The day had started off difficult, and continued that way. We’d had conflicts over breakfast (he wanted to make it, it was too hot, I poured the milk wrong, he wanted to pick his own spoon), and getting dressed (took 20 min, then he had to go poo, which meant every piece of clothing came off again), and getting shoes on. He had troubles sharing his toys and playing nicely with Grace.
And worst of all, I insisted that he eat the spinach he’d requested for dinner. There were five whole bites of the raw stuff. Just two days ago he and Kate were fighting over who would get to eat the most spinach salad. He pouted. He whined. He cried. He refused. He tried bargaining (Okay, I’ll eat one leaf, but just one! Not all the rest, JUST ONE.) He wanted his dessert right now, didn’t want to eat the spinach. More whining. He was too tired. He’d had a rotten day. I heard myself saying, “Fine.
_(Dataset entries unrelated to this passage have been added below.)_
(** *** Approval *)

Definition under_review id (root_hash : H256) X : SummaryStorage.t :=
  SummaryStorage.upd_ExternalValidationStatus (insert id ExternalValidationEnum.ValidationInProgress)
    (SummaryStorage.upd_ExternalValidationRef (insert (ref_of id root_hash) id) X).
Inductive forwards id (root_hash : H256) X P : SummaryStorage.t → list RootId.t → Prop :=
  | Forwards_empty : root_hash = empty_root → forwards id root_hash X P X P
  | Forwards_review : root_hash ≠ empty_root →
      forwards id root_hash X P (under_review id root_hash X) P
  | Forwards_pass X' : root_hash ≠ empty_root → passes id root_hash X X' →
      forwards id root_hash X P X' (P ++ [id]).
(** No two of the stored roots have the same reference. *)
Definition distinct_refs X : Prop :=
  ∀ id id' r r', SummaryStorage.Roots X !! id = Some r → SummaryStorage.Roots X !! id' = Some r' →
    ref_of id (RootData.root_hash r) = ref_of id' (RootData.root_hash r') → id = id'.
Lemma passes_same id h X X' :
  passes id h X X' →
  SummaryStorage.ExternalValidationRef X' = SummaryStorage.ExternalValidationRef X ∧
  SummaryStorage.ExternalValidationStatus X' = SummaryStorage.ExternalValidationStatus X ∧
  SummaryStorage.PendingAdminReviews X' = SummaryStorage.PendingAdminReviews X ∧
  SummaryStorage.VotesRepository X' = SummaryStorage.VotesRepository X.
Proof. by intros []. Qed.
Lemma passes_root id h X X' r :
  passes id h X X' → SummaryStorage.Roots X !! id = Some r →
  seen X' = seen X ∧
  ∃ r', SummaryStorage.Roots X' !! id = Some r' ∧ RootData.root_hash r' = RootData.root_hash r ∧
        RootData.is_validated r' = RootData.is_validated r.
Proof.
  intros [tx _|_] Hr; [|by eauto]. split.
  - change (seen (on_root id (RootData.upd_tx_id (λ _, Some tx)) X) = seen X).
    rewrite (seen_on_root _ _ _ r) by done. symmetry. exact (seen_kept _ _ _ Hr).
  - cbn. rewrite lookup_insert_eq, Hr. by eexists.
Qed.
Lemma forwards_core X X1 V D P P1 J id r :
  sm_base X V D P J → SummaryStorage.Roots X !! id = Some r → RootData.is_validated r = false →
  forwards id (RootData.root_hash r) X P X1 P1 →
  sm_core X1 V D P1 ∧ seen X1 = seen X ∧
  SummaryStorage.VotesRepository X1 = SummaryStorage.VotesRepository X ∧
  ∃ r1, SummaryStorage.Roots X1 !! id = Some r1 ∧ RootData.root_hash r1 = RootData.root_hash r ∧
        RootData.is_validated r1 = false.
Proof.
  intros [HC HS] Hr Hval Hf.
  destruct (not_due_nowhere _ _ _ _ _ _ HS (seen_root _ _ _ Hr)) as (Hp&_&_); [by rewrite Hval|].
  destruct Hf as [|Hne|X' Hne Hpass].
  - by eauto 10.
  - split_and!; [by destruct HC; constructor|done|done|by eauto].
  - destruct (passes_root _ _ _ _ _ Hpass Hr) as (?&r'&?&?&?), (passes_same _ _ _ _ Hpass) as (_&_&_&?).
    split_and!; [by eapply passes_core|done|done|]. exists r'. split_and!; congruence.
Qed.
Lemma unvalidated_absent X V D P J id r :
  sm_base X V D P J → SummaryStorage.Roots X !! id = Some r → RootData.is_validated r = false →
  (id ∉ P) ∧ (id ∉ J) ∧ reviewed X id (RootData.root_hash r) = false ∧
  (∀ ref, SummaryStorage.ExternalValidationRef X !! ref ≠ Some id) ∧
  SummaryStorage.ExternalValidationStatus X !! id = None ∧
  (∀ data, SummaryStorage.PendingAdminReviews X !! id ≠ Some data).
Proof.
  intros [HC HS] Hr Hval. pose proof (seen_root _ _ _ Hr) as Hx.
  destruct (not_due_nowhere _ _ _ _ _ _ HS Hx) as (Hp&Hj&Hrev); [by rewrite Hval|]. cbn in Hrev. split_and!; try done.
  - intros ref Href. destruct (ss_ref _ _ _ _ HS _ _ Href) as (y&Hy&->). rewrite Hx in Hy. injection Hy as <-.
    by apply bool_decide_eq_false in Hrev.
  - apply dec_stable. rewrite (ss_status _ _ _ _ HS _ _ Hx). cbn. by rewrite Hrev.
  - intros data (y&Hy&_&Hry)%(ss_review _ _ _ _ HS). rewrite Hx in Hy. injection Hy as <-. cbn in Hry. congruence.
Qed.
Lemma forwards_approved X X1 V D P P1 J id r d next slot :
  sm_base X V D P J → distinct_refs X → SummaryStorage.Roots X !! id = Some r → RootData.is_validated r = false →
  SummaryStorage.VotesRepository X !! id = Some d → VotingSessionData.is_approved d = true →
  0 <= next <= u32_max → forwards id (RootData.root_hash r) X P X1 P1 →
  sm_base (approved id next slot X1) V (D ++ [id]) P1 J.
Proof.
  intros HB Hdist Hr Hval Hd Happ Hnext Hf.
  destruct (forwards_core _ _ _ _ _ _ _ _ _ HB Hr Hval Hf) as (HC1&Hseen&HV&r1&Hr1&Hh&Hval1).
  split; [eapply (approved_core X1); eauto; by rewrite HV|].
  destruct (unvalidated_absent _ _ _ _ _ _ _ HB Hr Hval) as (Hp&Hj&Hrev&Hrefs&Hst&Hre). destruct HB as [HC HS].
  set (h := RootData.root_hash r) in *.
  assert (seen (approved id next slot X1) = <[id := (h, true)]> (seen X)) as Hseen'.
  { transitivity (seen (on_root id (RootData.upd_is_validated (λ _, true)) X1)); [done|].
    rewrite (seen_on_root _ _ _ r1), Hseen by done. cbn. by rewrite Hh. }
  destruct Hf as [He|Hne|X' Hne Hpass].
  - assert (reviewed (approved id next slot X) id h = false) as Hnew by done.
    apply (stage_change (seen X) _ X _ P P J J id (h, true)); cbn; rewrite ?Hnew, ?Hst; try done; try apply HS.
    + intros ref ?%Hrefs. done.
    + rewrite !bool_decide_false by done. cbn. by rewrite bool_decide_true.
    + intros data ?%Hre. done.
  - assert (reviewed (approved id next slot (under_review id h X)) id h = true) as Hnew.
    { apply bool_decide_true. cbn. by rewrite lookup_insert_eq. }
    apply (stage_change (seen X) _ X _ P P J J id (h, true)); try done; try apply HS; cbn; rewrite ?Hnew, ?lookup_insert_eq; try done.
    + intros ref j Hne'. destruct (decide (ref = ref_of id h)) as [->|?]; [|by rewrite lookup_insert_ne].
      rewrite lookup_insert_eq. split; [naive_solver|]. intros (x&Hx&Heq)%(ss_ref _ _ _ _ HS). exfalso. apply Hne'.
      unfold seen in Hx. apply lookup_fmap_Some in Hx as (rj&<-&Hrj). symmetry. by apply (Hdist id j r rj).
    + intros ref. destruct (decide (ref = ref_of id h)) as [->|?]; [done|]. rewrite lookup_insert_ne by done. by intros ?%Hrefs.
    + intros j Hne'. by rewrite lookup_insert_ne.
    + unfold due. cbn. by rewrite !bool_decide_false by done.
    + intros data ?%Hre. done.
  - destruct (passes_same _ _ _ _ Hpass) as (E1&E2&E3&_).
    assert (reviewed (approved id next slot X') id h = false) as Hnew by (unfold reviewed; cbn; by rewrite E1).
    apply (stage_change (seen X) _ X _ P _ J J id (h, true)); cbn; rewrite ?E1, ?E2, ?E3, ?Hnew, ?Hst; try done; try apply HS.
    + intros j Hj'. split; [|done]. rewrite elem_of_app, list_elem_of_singleton. naive_solver.
    + intros ref ?%Hrefs. done.
    + rewrite bool_decide_true by (apply elem_of_app; right; by apply list_elem_of_singleton).
      rewrite bool_decide_false by done. unfold due. cbn. by rewrite bool_decide_false.
    + intros data ?%Hre. done.
Qed.

(** *** The answer of the watchtowers and of the admin *)

Definition set_status id (status : ExternalValidationEnum.t) X : SummaryStorage.t :=
  SummaryStorage.upd_ExternalValidationStatus (insert id status) X.
Definition cleaned_up id (ref : H256) X : SummaryStorage.t :=
  SummaryStorage.upd_PendingAdminReviews (delete id)
    (SummaryStorage.upd_ExternalValidationRef (delete ref)
       (SummaryStorage.upd_ExternalValidationStatus (delete id) X)).
Definition asked id (data : ExternalValidationData.t) X : SummaryStorage.t :=
  SummaryStorage.upd_PendingAdminReviews (insert id data)
    (set_status id ExternalValidationEnum.PendingAdminReview X).
(** A reference leads to a validated root that is still with the watchtowers. *)
Lemma ref_reviewed X V D P J ref id :
  sm_base X V D P J → SummaryStorage.ExternalValidationRef X !! ref = Some id →
  ∃ r, SummaryStorage.Roots X !! id = Some r ∧ ref = ref_of id (RootData.root_hash r) ∧
       reviewed X id (RootData.root_hash r) = true.
Proof.
  intros [HC HS] Href. destruct (ss_ref _ _ _ _ HS _ _ Href) as (x&Hx&->).
  unfold seen in Hx. apply lookup_fmap_Some in Hx as (r&<-&Hr). exists r. split_and!; [done..|].
  by apply bool_decide_true.
Qed.
Lemma status_base X V D P J id r status :
  sm_base X V D P J → SummaryStorage.Roots X !! id = Some r →
  reviewed X id (RootData.root_hash r) = true → status ≠ ExternalValidationEnum.PendingAdminReview →
  sm_base (set_status id status X) V D P J.
Proof.
  intros [HC HS] Hr Hrev Hne. split; [by destruct HC; constructor|].
  pose proof (seen_root _ _ _ Hr) as Hx.
  apply (stage_change (seen X) _ X _ P P J J id (RootData.root_hash r, RootData.is_validated r));
    try done; try apply HS; cbn; rewrite ?lookup_insert_eq; try done.
  - symmetry. by apply insert_id.
  - intros ref (y&Hy&->)%(ss_ref _ _ _ _ HS). rewrite Hx in Hy. by injection Hy as <-.
  - intros j Hj. by rewrite lookup_insert_ne.
  - intros data (y&Hy&?&?)%(ss_review _ _ _ _ HS). rewrite Hx in Hy. injection Hy as <-. done.
  - naive_solver.
Qed.
Lemma asked_base X V D P J id r data :
  sm_base X V D P J → SummaryStorage.Roots X !! id = Some r →
  reviewed X id (RootData.root_hash r) = true →
  ExternalValidationData.external_ref data = ref_of id (RootData.root_hash r) →
  sm_base (asked id data X) V D P J.
Proof.
  intros [HC HS] Hr Hrev He. split; [by destruct HC; constructor|].
  pose proof (seen_root _ _ _ Hr) as Hx.
  apply (stage_change (seen X) _ X _ P P J J id (RootData.root_hash r, RootData.is_validated r));
    try done; try apply HS; cbn; rewrite ?lookup_insert_eq; try done.
  - symmetry. by apply insert_id.
  - intros ref (y&Hy&->)%(ss_ref _ _ _ _ HS). rewrite Hx in Hy. by injection Hy as <-.
  - intros j Hj. by rewrite !lookup_insert_ne.
  - by intros ? [= <-].
Qed.
(** A root is passed on, or refused, and forgotten by the watchtowers' side. *)
Lemma cleaned_stage X X1 V D P P1 J J1 id r :
  sm_base X V D P J → SummaryStorage.Roots X !! id = Some r → reviewed X id (RootData.root_hash r) = true →
  seen X1 = seen X → SummaryStorage.ExternalValidationRef X1 = SummaryStorage.ExternalValidationRef X →
  SummaryStorage.ExternalValidationStatus X1 = SummaryStorage.ExternalValidationStatus X →
  SummaryStorage.PendingAdminReviews X1 = SummaryStorage.PendingAdminReviews X →
  (P1 = P ++ [id] ∧ J1 = J ∨ P1 = P ∧ J1 = J ++ [id]) →
  sm_stage (seen (cleaned_up id (ref_of id (RootData.root_hash r)) X1))
    (cleaned_up id (ref_of id (RootData.root_hash r)) X1) P1 J1.
Proof.
  intros [HC HS] Hr Hrev Hseen E1 E2 E3 HPJ. pose proof (seen_root _ _ _ Hr) as Hx.
  destruct (reviewed_only _ _ _ _ _ _ HS Hx Hrev) as (Hp&Hj&Hdue).
  set (h := RootData.root_hash r) in *. set (X' := cleaned_up id (ref_of id h) X1).
  assert (reviewed X' id h = false) as Hnew by (apply bool_decide_false; cbn; by rewrite lookup_delete_eq).
  assert (id ∈ P ++ [id] ∧ id ∈ J ++ [id]) as [HinP HinJ].
  { split; apply elem_of_app; right; by apply list_elem_of_singleton. }
  apply (stage_change (seen X) _ X _ P P1 J J1 id (h, RootData.is_validated r)); cbn; rewrite ?E1, ?E2, ?E3, ?Hnew.
  - done.
  - transitivity (seen X1); [done|]. rewrite Hseen. symmetry. by apply insert_id.
  - intros j Hj'. destruct HPJ as [[-> ->]|[-> ->]]; rewrite elem_of_app, list_elem_of_singleton; naive_solver.
  - destruct HPJ as [[-> ->]|[-> ->]]; [|apply pushed_nodup; [done|]]; apply HS.
  - intros ref j Hj'. rewrite lookup_delete_Some. split; [naive_solver|]. intros Hr'. split; [|done]. intros <-.
    apply bool_decide_eq_true in Hrev. congruence.
  - intros ref [Hne (y&Hy&->)%(ss_ref _ _ _ _ HS)]%lookup_delete_Some. rewrite Hx in Hy. by injection Hy as <-.
  - intros j Hj'. by rewrite !lookup_delete_ne.
  - rewrite Hdue. destruct HPJ as [[-> ->]|[-> ->]].
    + by rewrite (bool_decide_true (id ∈ P ++ [id])), bool_decide_false.
    + by rewrite (bool_decide_true (id ∈ J ++ [id])), bool_decide_false.
  - by rewrite lookup_delete_eq.
  - by rewrite lookup_delete_eq.
  - by rewrite lookup_delete_eq.
Qed.
Lemma settled_base X X1 V D P J id r :
  sm_base X V D P J → SummaryStorage.Roots X !! id = Some r → reviewed X id (RootData.root_hash r) = true →
  passes id (RootData.root_hash r) X X1 →
  sm_base (cleaned_up id (ref_of id (RootData.root_hash r)) X1) V D (P ++ [id]) J.
Proof.
  intros HB Hr Hrev Hpass. destruct (passes_same _ _ _ _ Hpass) as (?&?&?&_), (passes_root _ _ _ _ _ Hpass Hr) as (?&_).
  split; [|eapply (cleaned_stage X X1); eauto].
  destruct HB as [HC HS], (reviewed_only _ _ _ _ _ _ HS (seen_root _ _ _ Hr) Hrev) as (Hp&_).
  destruct (passes_core _ _ _ _ _ _ _ HC Hr Hp Hpass). by constructor.
Qed.
Lemma refused_base X V D P J id r :
  sm_base X V D P J → SummaryStorage.Roots X !! id = Some r → reviewed X id (RootData.root_hash r) = true →
  sm_base (cleaned_up id (ref_of id (RootData.root_hash r)) X) V D P (J ++ [id]).
Proof.
  intros HB Hr Hrev. split; [destruct HB as [[] _]; by constructor|]. eapply (cleaned_stage X X); eauto.
Qed.
Lemma finalised_base X V D P J id tx :
  sm_base X V D P J → SummaryStorage.TxIdToRoot X !! tx = Some id →
  sm_base (SummaryStorage.upd_TxIdToRoot (delete tx) (on_root id (RootData.upd_is_finalised (λ _, true)) X)) V D P J.
Proof.
  intros [HC HS] Htx. split; [by apply finalised_core|]. destruct (sc_tx _ _ _ _ HC _ _ Htx) as (r&Hr&_).
  match goal with |- sm_stage (seen ?X') _ _ _ => assert (seen X' = seen X) as -> end; [|by eapply (stage_ext _ X)].
  transitivity (seen (on_root id (RootData.upd_is_finalised (λ _, true)) X)); [done|].
  rewrite (seen_on_root _ _ _ r) by done. symmetry. exact (seen_kept _ _ _ Hr).
Qed.
End Invariant.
Don’t eat it. But you’re not getting dessert or anything else until you do. I’ll pop it in the fridge and you can eat it when you’re hungry.” I told him he could have it for breakfast. Yep, I went there.
Yeah. Parents draw some pretty stupid battle lines, don’t we?
I kept hearing, “I’m too tired, I’m too tired,” but I know from experience that this is code for, “I don’t want to do whatever it is you’re asking me to do.” I’ve had enough of that. Great, he’s too tired? “Bedtime, then. You can eat your spinach in the morning.”
So when I got off the phone, I headed back to Cameron’s room, to respond to his wishes. “Honey, I hope so too. But I’ve got to tell you, I don’t think it’ll be a great start to the day to have spinach for breakfast. I know you like oatmeal. Spinach and oatmeal don’t go well together, I don’t think, do you?” You guessed it, fresh tears. “So why don’t you just come to the kitchen and eat. Your. Spinach. Five bites. Maybe just four. And it’ll be done and you can go to sleep knowing that tomorrow at least won’t start with a spinach breakfast.”
It worked. And it was just four (large) bites.
My lessons learned:
- Serve salad or veggies first. If he gets pasta and meat they’ll be gobbled up first and he’ll run out of steam.
- Try to have dinner earlier. Hunger and meltdowns go hand in hand.
- He needs more sleep. So do I. Because while I think I managed to handle the evening well, I did NOT handle the morning well at all.
We snuggled in bed once he’d brushed his teeth and I’d read a chapter, and a sad little boy said, “I’m sorry Mama, for all of that.” I said I was sorry too, and hugged him tightly. He asked for a back massage – something he’s just discovered that he likes. He was asleep roughly an hour earlier than normal.
I sure hope tomorrow is a better day, too.